A late-summer caterpillar that wraps the tips of tree branches in messy silken webs and feeds on the leaves inside. Fall webworm attacks a huge range of trees, and while the webs are unsightly, the late-season feeding rarely harms an established tree because the leaves have already done most of their work for the year.

🔎 How to spot it

Look for loose, dirty silken webs enclosing the leaves at the ends of branches in mid to late summer and fall, filled with caterpillars, droppings, and shed skins. The caterpillars are pale green to yellow and very hairy, with a dark or yellowish stripe down the back and tufts of long white hairs from black and orange bumps.
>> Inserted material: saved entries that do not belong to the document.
(** * Architecture builders of [src/models/models.py]

    The module defines three functions, [dcnn_binary], [dcnn_multiclass] and
    [dcnn_multiclass_resnet].  Each one reads hyperparameters from a
    configuration dictionary, evaluates three size expressions with Python's
    [eval], describes a network to Keras layer by layer and compiles it.

    The embedding keeps what the functions themselves decide: which layer
    constructors are called, with which arguments, in which order, how the
    tensors of the functional model are wired, and what is handed to
    [compile].  Keras objects are records of the arguments they were built
    from.  A keyword the source never passes to a constructor has no field; a
    keyword it passes on some calls only is an [option] field, [None] where
    it is left out; [bias_initializer], which the source passes with a value
    that can be Python's [None], is a [kwarg] field.

    What Keras does with those arguments (shape inference, argument
    validation, weight creation) is library code and is not modelled, with
    one exception: the size of the last axis of a feature map, which
    [channels] computes by the rule of each layer type.  [model.summary()]
    prints and leaves the model as it is; it raises on a Sequential model
    that was never given an input shape, and that is kept.  So a call raises,
    in this embedding, when one of its three [eval]s does or when
    [summary] does; the other errors Keras can raise are not modelled, and a
    statement about a returned model is a statement about the calls that
    return.

    Python integers are [Z], Python floats are binary64 [float]s, the output
    bias is whatever Python value the caller passes, the
    [for i in range(n)] loops are folds over [range n], and the Sequential
    model that [model.add] mutates is threaded through explicitly. *)

From Stdlib Require Import ZArith List String Ascii Bool Floats Lia.
Import ListNotations.
Local Open Scope string_scope.
Local Open Scope list_scope.
Local Open Scope Z_scope.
Unlike tent caterpillars, the webs are at the branch tips, not in the forks.

🥀 Damage it causes

The caterpillars feed on the leaves inside the expanding web, skeletonizing and consuming them, but because they feed late in the season, after the leaves have fueled the tree for most of the year, the damage to established trees is largely cosmetic. The webs are unattractive, but the tree is rarely seriously harmed and leafs out normally the next spring.

🛡️ Prevent it

Tolerate light infestations on large trees, since they do little real harm and natural enemies, birds, predators, and parasitic wasps, usually keep numbers down. On small trees, scout in summer for the first small webs at branch tips and prune them out early. Keeping trees healthy helps them shrug off the late feeding.

🧯 If it is already here

Prune out and destroy the webbed branch tips on small trees while the webs are still small, or open the webs with a pole so birds and predators can reach the caterpillars. On accessible small trees, the organic sprays Bacillus thuringiensis (Bt) or spinosad control young caterpillars. Burning the webs is not recommended, as it damages the tree.

💡 Good to know

Fall webworm is easy to confuse with eastern tent caterpillar, but the season and location of the web tell them apart: fall webworm webs come late and sit at the branch tips, while tent caterpillar tents come in spring and sit in the branch forks. On a big shade tree, fall webworm is best simply ignored.

For educational and informational purposes only. Pest control advice is general guidance drawn from university cooperative extension sources; always identify a pest positively and read and follow the label on any product before use, especially around food crops, children, and pets.